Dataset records

################

(* ===== verification/FsServeTasks.v ===== *)
(** The steps of jobs (Tasks.v), served as in FsServe.v: every step of every waiting task ends, keeps the invariant and is
    followed by a shadow, and the tasks that are left are fit for the next step. *)
From S2P Require Import Prelude Serialization RichACL AclMasks AclStorage Nodes FileSize NodeAcl Trash Quota.
From S2P Require Import FsTree FsTreeInv FsTreeNodes FsTreeEdges DirQuota FsMeta FsMetaInv FsCreate FsMetaSteps.
From S2P Require Import FsMetaFields FsOps FsAttrOps FsRestore FsOpsRead FsReplay FsServe Tasks FsKinds FsKindsOps.

(** ** The numbers of paths in the trash *)

Lemma getOrAdd_counter d h : counter (getOrAdd d h).2 <= counter d + 1.
Proof. unfold getOrAdd. destruct (_ !! _); simpl; [lia|]. destruct (_ <=? _); lia. Qed.

Lemma addTrashEntry_counter d x c t path d' : addTrashEntry d x c t path = Some d' -> counter d' <= counter d + 1.
Proof.
  unfold addTrashEntry. cbn [new_handle]. intros H. apply bind_Some in H as (h & _ & H).
  match type of H with context [getOrAdd ?d ?h] => pose proof (getOrAdd_counter d h) as Hc; destruct (getOrAdd d h) as [i d2] end.
  injection H as <-. exact Hc.
Qed.
(** C15: undel() undoes unlink().  A file with one name is removed and restored; when the names on its path are valid and
    the path fits into an entry of the trash, every name of the file system leads where it led before, and the node is an
    ordinary file again. *)
Theorem undel_restores time log s tm dir name child cn names timeStamp cx :
  history goals (new_master time) log (MkMaster s tm) -> md_nodes s !! child = Some cn -> node_type cn = kFile -> node_parents cn = [(dir, name)] ->
  0 < node_trashtime cn -> names_left s -> names_up (md_nodes s) (stats_fuel (md_nodes s)) dir child = Some names ->
  forallb nameCheck names = true -> Z.of_nat (length (joined names)) <= kEdgeNameMaxSize ->
  exists s1 s2 n2, unlink goals timeStamp dir name child s = Some s1 /\ FsTree.lookup (md_nodes s1) dir name = None /\
    undel_node goals cx child [] s1 = Some (inr tt, s2, []) /\ md_nodes s2 !! child = Some n2 /\ node_type n2 = kFile /\
    forall p nm, FsTree.lookup (md_nodes s2) p nm = FsTree.lookup (md_nodes s) p nm.
Proof.
  intros H Ec Ht Hp Htt Hleft Hup Hnames Hlen. destruct (reached goals _ _ _ _ H) as [Hok _]. pose proof (mo_tree _ _ Hok) as T.
  assert (edge (md_nodes s) dir name child) as He by (apply (edge_parents goals root no_debt _ _ _ _ cn); [done|done|rewrite Hp; set_solver]).
  destruct (unlink_trashed s dir name child cn timeStamp Hok Ec Ht Hp Htt Hleft) as (s1 & n1 & path & E1 & Hok1 & U & En1 & Ht1 & Epath & Hst).
  pose proof He as (dn & dd & Edn & Edd & _). destruct (tree_chain _ _ _ _ _ _ T Edn ltac:(eauto)) as [l Hl].
  destruct (names_up_walk s dir l Hok Hl) as (down & Hw & Hups). rewrite (Hups child cn _ Ec) in Hup by (apply chain_length in Hl; unfold stats_fuel; lia).
  rewrite (single_name dir cn name Hp) in Hup. injection Hup as <-.
  assert (path = joined (name :: reverse down)) as ->.
  { unfold getPath in Epath. rewrite (Hups child cn _ Ec) in Epath by (apply chain_length in Hl; unfold stats_fuel; lia).
    rewrite (single_name dir cn name Hp) in Epath. injection Epath as <-. rewrite getPathData_suffix by (unfold kEdgeNameMaxSize in Hlen; lia).
    unfold last_bytes. by replace (Z.to_nat _) with 0%nat by lia. }
  destruct U as [U1 U2]. assert (is_dir cn = false) as Hnd by (unfold is_dir; by rewrite Ht). assert (dir <> child) as Hdc.
  { intros ->. assert (is_dir dn = true) by (by eapply directory_is_dir; [|exact Edn|rewrite Edd]). congruence. }
  destruct (survives_is_dir _ _ dir dn (U2 dir Hdc) Edn ltac:(eauto)) as (dn1 & Edn1 & Hdd1).
  assert (FsTree.lookup (md_nodes s1) dir name = None) as Hnone.
  { apply (lookup_no_edge goals root no_debt); [apply Hok1|]. intros c Hc. by apply U1 in Hc as [_ ?]. }
  destruct (undel_found s1 child n1 dir dn1 name down (ts cx) cx) as (s2 & n2 & E2 & Hok2 & En2 & Ht2 & He2); try done.
  { exact (walk_unlinked s s1 dir name child cn down root dir Hok Hok1 Ec Hnd (conj U1 U2) He Hw). }
  exists s1, s2, n2. do 5 (split; [done|]). intros p nm. apply option_eq. intros c. rewrite !(lookup_edge goals root no_debt) by (apply Hok || apply Hok2).
  rewrite He2, U1. split.
  - intros [[? _]|[= -> -> ->]]; done.
  - intros Hc. destruct (decide ((p, nm) = (dir, name))) as [[= -> ->]|]; [right|by left]. f_equal.
    by apply (edge_unique goals root no_debt (md_nodes s) dir name _ _ (mo_tree _ _ Hok)).
Qed.

End paths.

(** ** Witnesses *)

(** A file in a directory. *)
Definition with_file_below : Metadata := after (sample_client 11) (Mknod 2 a_name kFile 420 0 0 3) with_directory.

Definition file_log : list (Z * LogEntry) :=
  [(10, CREATE 1 d_name kDirectory 493 0 0 0 2)] ++ [(11, CREATE 2 a_name kFile 420 0 0 0 3)] ++ [].

Lemma file_history : history sample_goals (new_master 0) file_log (MkMaster with_file_below no_jobs).
Proof.
  sample_step (sample_client 10) (Mkdir false 1 d_name 493 0 false 2); [sample_unused|].
  sample_step (sample_client 11) (Mknod 2 a_name kFile 420 0 0 3); [sample_unused|].
  apply history_nil.
Qed.

Definition the_file : FSNode := default (new_root 0) (md_nodes with_file_below !! 3).

Lemma getPath_bounded_witness :
  exists down path, walk_down (md_nodes with_file_below) SPECIAL_INODE_ROOT down 2 /\ getPath (md_nodes with_file_below) 2 3 = Some path /\
    Z.of_nat (length path) <= kEdgeNameMaxSize.
Proof.
  assert (md_nodes with_file_below !! 3 = Some the_file) as En by (vm_compute; reflexivity).
  assert ((2, a_name) ∈ node_parents the_file) as Hin by (apply list_elem_of_In; vm_compute; by left).
  destruct (getPath_bounded sample_goals 0 file_log with_file_below no_jobs 2 3 the_file a_name file_history En Hin) as (down & path & H1 & H2 & H3 & _).
  exists down, path. split; [exact H1|]. split; [exact H2|exact H3].
Defined.

Lemma undel_restores_witness :
  exists s1 s2 n2, unlink sample_goals 12 2 a_name 3 with_file_below = Some s1 /\ FsTree.lookup (md_nodes s1) 2 a_name = None /\
    undel_node sample_goals (sample_client 13) 3 [] s1 = Some (inr tt, s2, []) /\ md_nodes s2 !! 3 = Some n2 /\ node_type n2 = kFile /\
    forall p nm, FsTree.lookup (md_nodes s2) p nm = FsTree.lookup (md_nodes with_file_below) p nm.
Proof.
  apply (undel_restores sample_goals 0 file_log with_file_below no_jobs 2 a_name 3 the_file [a_name; d_name] 12 (sample_client 13) file_history);
    try (vm_compute; reflexivity). vm_compute. discriminate.
Defined.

################

Reproduce, character for character, only the lines of the preceding data that start at the line with "- intros Hc." and end at the line with "(** A file in a directory. *)", both included.

  - intros Hc. destruct (decide ((p, nm) = (dir, name))) as [[= -> ->]|]; [right|by left]. f_equal.
    by apply (edge_unique goals root no_debt (md_nodes s) dir name _ _ (mo_tree _ _ Hok)).
Qed.

End paths.

(** ** Witnesses *)

(** A file in a directory. *)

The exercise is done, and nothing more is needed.